PROBLEM TO SOLVE: Output every record below exactly as it appears.
STORED DATA: Begin
(** [Point(0, 0)] and [Point(2.0**-600, 2.0**600)]: the gradient between
    them overflows. *)
Definition origin : Point.t := Point.mk 0 0.
Definition steep_point : Point.t := Point.mk 0x1p-600 0x1p600.

(** [Point(2.0**600, 2.0**600)] *)
Definition huge_point : Point.t := Point.mk 0x1p600 0x1p600.

(** [Point(1, 0)] and [Point(8, 1e11)]. *)
Definition near_point : Point.t := Point.mk 1 0.
Definition far_point : Point.t := Point.mk 8 1e11.

(** The triangle [(0, 0), (1, 3), (2, 0)]. *)
Definition isosceles : Polygon.t := [Point.mk 0 0; Point.mk 1 3; Point.mk 2 0].

(** The triangle [(0, 0), (2.0**600, 2.0**-600), (1, 5)]: the gradient of its
    first edge, [2.0**-1200], underflows to zero. *)
Definition sliver : Polygon.t :=
  [Point.mk 0 0; Point.mk 0x1p600 0x1p-600; Point.mk 1 5].

End Binary64.

(** ** Proof automation *)

Ltac fields :=
  cbn [Point.x Point.y Segment.A Segment.B Line.a Line.b Line.c bind] in *.

(** [e' == 0] follows from [H : e == 0] when [e'] is [k * e] as a fraction. *)
Ltac by_multiple k H :=
  match type of H with
  | ?e == 0 => transitivity (k * e); [ field | rewrite H; ring ]
  end.

(** * Properties *)

(** ** Arithmetic helpers *)

Lemma truediv_ok (n d : Q) : ~ d == 0 -> truediv n d = Ok (n / d).
Proof.
  intros Hd. unfold truediv.
  destruct (Qeq_bool d 0) eqn:E; [ | reflexivity ].
  apply Qeq_bool_iff in E. contradiction.
Qed.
STORED DATA: End
WORKED SOLUTION:
(** [Point(0, 0)] and [Point(2.0**-600, 2.0**600)]: the gradient between
    them overflows. *)
Definition origin : Point.t := Point.mk 0 0.
Definition steep_point : Point.t := Point.mk 0x1p-600 0x1p600.

(** [Point(2.0**600, 2.0**600)] *)
Definition huge_point : Point.t := Point.mk 0x1p600 0x1p600.

(** [Point(1, 0)] and [Point(8, 1e11)]. *)
Definition near_point : Point.t := Point.mk 1 0.
Definition far_point : Point.t := Point.mk 8 1e11.

(** The triangle [(0, 0), (1, 3), (2, 0)]. *)
Definition isosceles : Polygon.t := [Point.mk 0 0; Point.mk 1 3; Point.mk 2 0].

(** The triangle [(0, 0), (2.0**600, 2.0**-600), (1, 5)]: the gradient of its
    first edge, [2.0**-1200], underflows to zero. *)
Definition sliver : Polygon.t :=
  [Point.mk 0 0; Point.mk 0x1p600 0x1p-600; Point.mk 1 5].

End Binary64.

(** ** Proof automation *)

Ltac fields :=
  cbn [Point.x Point.y Segment.A Segment.B Line.a Line.b Line.c bind] in *.

(** [e' == 0] follows from [H : e == 0] when [e'] is [k * e] as a fraction. *)
Ltac by_multiple k H :=
  match type of H with
  | ?e == 0 => transitivity (k * e); [ field | rewrite H; ring ]
  end.

(** * Properties *)

(** ** Arithmetic helpers *)

Lemma truediv_ok (n d : Q) : ~ d == 0 -> truediv n d = Ok (n / d).
Proof.
  intros Hd. unfold truediv.
  destruct (Qeq_bool d 0) eqn:E; [ | reflexivity ].
  apply Qeq_bool_iff in E. contradiction.
Qed.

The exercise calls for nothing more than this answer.